** Available data follows **

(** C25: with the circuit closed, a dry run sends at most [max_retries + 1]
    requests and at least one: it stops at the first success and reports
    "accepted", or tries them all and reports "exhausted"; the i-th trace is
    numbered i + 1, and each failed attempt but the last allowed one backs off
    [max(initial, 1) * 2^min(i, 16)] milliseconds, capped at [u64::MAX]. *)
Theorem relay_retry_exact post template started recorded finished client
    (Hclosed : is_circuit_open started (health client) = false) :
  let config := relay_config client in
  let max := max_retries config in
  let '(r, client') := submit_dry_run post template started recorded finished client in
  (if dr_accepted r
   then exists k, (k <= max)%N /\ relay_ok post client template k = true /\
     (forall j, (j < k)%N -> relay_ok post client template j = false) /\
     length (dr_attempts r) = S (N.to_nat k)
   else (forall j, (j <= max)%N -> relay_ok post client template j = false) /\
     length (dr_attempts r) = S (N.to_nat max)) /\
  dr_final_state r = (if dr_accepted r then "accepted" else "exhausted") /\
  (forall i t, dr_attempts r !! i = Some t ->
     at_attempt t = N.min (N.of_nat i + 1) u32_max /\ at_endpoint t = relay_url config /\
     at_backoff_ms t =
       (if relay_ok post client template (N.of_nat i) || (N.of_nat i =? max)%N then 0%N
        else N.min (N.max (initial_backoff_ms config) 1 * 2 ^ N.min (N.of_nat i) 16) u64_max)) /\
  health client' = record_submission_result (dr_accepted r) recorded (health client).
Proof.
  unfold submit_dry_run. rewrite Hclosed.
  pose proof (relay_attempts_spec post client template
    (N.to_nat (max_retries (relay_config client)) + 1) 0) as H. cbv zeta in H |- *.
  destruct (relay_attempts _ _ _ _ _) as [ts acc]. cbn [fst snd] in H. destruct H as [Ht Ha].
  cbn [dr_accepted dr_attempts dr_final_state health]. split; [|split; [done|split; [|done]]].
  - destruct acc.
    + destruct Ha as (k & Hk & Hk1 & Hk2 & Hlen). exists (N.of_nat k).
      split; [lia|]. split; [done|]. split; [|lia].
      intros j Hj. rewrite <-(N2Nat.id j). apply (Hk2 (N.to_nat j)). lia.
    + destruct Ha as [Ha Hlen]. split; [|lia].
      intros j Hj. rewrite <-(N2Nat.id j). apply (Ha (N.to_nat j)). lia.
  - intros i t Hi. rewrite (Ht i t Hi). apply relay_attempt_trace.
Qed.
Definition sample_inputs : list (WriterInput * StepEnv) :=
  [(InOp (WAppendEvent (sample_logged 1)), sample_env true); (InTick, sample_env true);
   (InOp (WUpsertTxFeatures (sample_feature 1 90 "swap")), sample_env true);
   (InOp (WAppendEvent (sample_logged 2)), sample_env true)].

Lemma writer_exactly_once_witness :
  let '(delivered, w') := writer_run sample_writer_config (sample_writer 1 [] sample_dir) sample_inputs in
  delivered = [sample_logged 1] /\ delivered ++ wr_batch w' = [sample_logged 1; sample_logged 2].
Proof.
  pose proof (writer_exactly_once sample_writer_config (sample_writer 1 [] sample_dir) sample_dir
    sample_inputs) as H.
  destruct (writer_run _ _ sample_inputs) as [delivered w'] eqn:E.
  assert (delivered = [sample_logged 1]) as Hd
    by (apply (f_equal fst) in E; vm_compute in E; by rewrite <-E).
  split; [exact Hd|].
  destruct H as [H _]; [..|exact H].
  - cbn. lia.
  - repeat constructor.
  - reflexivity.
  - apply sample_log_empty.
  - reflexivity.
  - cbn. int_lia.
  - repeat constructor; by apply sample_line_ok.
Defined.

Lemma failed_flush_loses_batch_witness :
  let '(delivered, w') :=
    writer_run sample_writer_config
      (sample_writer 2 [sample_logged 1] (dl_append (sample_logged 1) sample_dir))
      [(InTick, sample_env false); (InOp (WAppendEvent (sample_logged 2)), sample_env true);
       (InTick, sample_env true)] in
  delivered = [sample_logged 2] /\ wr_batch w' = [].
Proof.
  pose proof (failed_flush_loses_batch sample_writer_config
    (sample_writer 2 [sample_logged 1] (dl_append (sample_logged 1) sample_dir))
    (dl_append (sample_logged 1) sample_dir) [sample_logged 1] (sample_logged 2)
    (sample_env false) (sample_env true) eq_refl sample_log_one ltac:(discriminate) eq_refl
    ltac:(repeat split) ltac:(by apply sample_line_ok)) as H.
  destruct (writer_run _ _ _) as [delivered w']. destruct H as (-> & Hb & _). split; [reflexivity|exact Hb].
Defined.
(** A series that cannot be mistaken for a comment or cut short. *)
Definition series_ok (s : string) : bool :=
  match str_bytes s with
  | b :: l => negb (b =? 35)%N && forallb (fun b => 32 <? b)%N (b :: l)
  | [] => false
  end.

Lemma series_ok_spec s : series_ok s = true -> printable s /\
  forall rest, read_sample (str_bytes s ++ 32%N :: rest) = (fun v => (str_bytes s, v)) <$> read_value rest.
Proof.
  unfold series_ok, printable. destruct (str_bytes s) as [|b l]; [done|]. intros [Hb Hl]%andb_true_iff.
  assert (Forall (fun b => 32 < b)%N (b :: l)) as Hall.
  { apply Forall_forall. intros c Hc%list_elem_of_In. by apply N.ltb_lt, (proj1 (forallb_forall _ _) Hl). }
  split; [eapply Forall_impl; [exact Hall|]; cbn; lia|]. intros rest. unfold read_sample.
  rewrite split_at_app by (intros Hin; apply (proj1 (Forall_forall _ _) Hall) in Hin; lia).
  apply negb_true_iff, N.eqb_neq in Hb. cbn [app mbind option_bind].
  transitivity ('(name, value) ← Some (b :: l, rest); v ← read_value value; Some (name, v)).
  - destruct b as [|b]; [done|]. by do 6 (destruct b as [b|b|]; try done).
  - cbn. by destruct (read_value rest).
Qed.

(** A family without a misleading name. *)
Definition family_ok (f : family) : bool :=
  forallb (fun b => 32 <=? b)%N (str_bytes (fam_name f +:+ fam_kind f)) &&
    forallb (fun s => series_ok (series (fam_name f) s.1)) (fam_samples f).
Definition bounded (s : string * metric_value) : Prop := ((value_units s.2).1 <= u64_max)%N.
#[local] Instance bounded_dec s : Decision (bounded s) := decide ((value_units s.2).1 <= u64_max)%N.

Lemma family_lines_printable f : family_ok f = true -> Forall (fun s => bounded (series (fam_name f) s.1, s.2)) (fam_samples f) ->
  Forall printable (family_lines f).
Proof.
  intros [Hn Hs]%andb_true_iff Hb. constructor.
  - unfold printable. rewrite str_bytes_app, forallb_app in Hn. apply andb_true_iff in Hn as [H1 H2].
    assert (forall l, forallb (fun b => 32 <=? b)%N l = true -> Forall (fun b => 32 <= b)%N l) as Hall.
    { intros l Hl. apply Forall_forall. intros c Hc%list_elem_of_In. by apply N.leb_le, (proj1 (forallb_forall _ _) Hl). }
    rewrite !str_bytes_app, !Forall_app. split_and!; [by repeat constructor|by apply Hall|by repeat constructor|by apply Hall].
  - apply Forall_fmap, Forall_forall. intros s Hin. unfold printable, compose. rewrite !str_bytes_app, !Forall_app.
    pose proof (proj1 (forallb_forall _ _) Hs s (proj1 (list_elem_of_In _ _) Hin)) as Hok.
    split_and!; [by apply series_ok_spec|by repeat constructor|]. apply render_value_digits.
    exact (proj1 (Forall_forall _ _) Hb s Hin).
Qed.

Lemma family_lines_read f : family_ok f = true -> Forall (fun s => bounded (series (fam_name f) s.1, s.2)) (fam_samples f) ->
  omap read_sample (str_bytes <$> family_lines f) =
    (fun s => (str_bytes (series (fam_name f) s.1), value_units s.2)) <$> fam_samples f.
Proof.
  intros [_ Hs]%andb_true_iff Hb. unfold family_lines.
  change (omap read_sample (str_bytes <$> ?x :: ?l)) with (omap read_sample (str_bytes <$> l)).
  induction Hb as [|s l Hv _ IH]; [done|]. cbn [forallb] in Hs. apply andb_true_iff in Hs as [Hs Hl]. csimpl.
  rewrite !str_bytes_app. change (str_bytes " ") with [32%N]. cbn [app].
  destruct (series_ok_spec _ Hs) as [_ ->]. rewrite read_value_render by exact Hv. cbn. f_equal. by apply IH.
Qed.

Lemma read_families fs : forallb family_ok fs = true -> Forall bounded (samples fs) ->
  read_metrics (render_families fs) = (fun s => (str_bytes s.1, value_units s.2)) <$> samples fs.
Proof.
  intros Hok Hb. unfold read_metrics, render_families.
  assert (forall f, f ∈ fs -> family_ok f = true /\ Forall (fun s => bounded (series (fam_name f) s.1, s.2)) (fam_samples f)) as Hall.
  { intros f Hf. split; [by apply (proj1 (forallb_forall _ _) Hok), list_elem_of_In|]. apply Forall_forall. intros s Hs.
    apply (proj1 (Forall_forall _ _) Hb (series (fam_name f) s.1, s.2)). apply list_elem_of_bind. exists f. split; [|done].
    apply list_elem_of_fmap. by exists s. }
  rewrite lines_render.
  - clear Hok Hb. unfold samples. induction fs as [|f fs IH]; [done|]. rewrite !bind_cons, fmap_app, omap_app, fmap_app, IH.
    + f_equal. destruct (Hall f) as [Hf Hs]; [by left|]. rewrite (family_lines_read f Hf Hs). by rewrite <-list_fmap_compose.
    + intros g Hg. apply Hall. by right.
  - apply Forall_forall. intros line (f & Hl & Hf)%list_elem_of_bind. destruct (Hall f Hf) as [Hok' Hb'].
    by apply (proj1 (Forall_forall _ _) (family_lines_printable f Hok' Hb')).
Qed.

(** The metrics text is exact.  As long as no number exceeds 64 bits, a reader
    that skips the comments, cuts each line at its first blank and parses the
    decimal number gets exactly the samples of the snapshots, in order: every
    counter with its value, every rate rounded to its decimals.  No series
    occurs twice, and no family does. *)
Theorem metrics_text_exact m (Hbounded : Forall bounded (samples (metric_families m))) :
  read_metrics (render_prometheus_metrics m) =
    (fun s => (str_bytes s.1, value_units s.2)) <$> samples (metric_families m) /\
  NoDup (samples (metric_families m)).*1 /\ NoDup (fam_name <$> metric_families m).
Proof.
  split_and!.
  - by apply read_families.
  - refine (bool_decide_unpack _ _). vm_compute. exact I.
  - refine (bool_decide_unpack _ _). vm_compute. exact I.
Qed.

** End of Available data **

■ **What is required**
Transcribe the records above exactly, beginning at the line that contains "- destruct b" and ending with the line that contains "forallb (fun b => 32 <=? b)%N (str_bytes", both included, and nothing else.

■ **Written solution**
  - destruct b as [|b]; [done|]. by do 6 (destruct b as [b|b|]; try done).
  - cbn. by destruct (read_value rest).
Qed.

(** A family without a misleading name. *)
Definition family_ok (f : family) : bool :=
  forallb (fun b => 32 <=? b)%N (str_bytes (fam_name f +:+ fam_kind f)) &&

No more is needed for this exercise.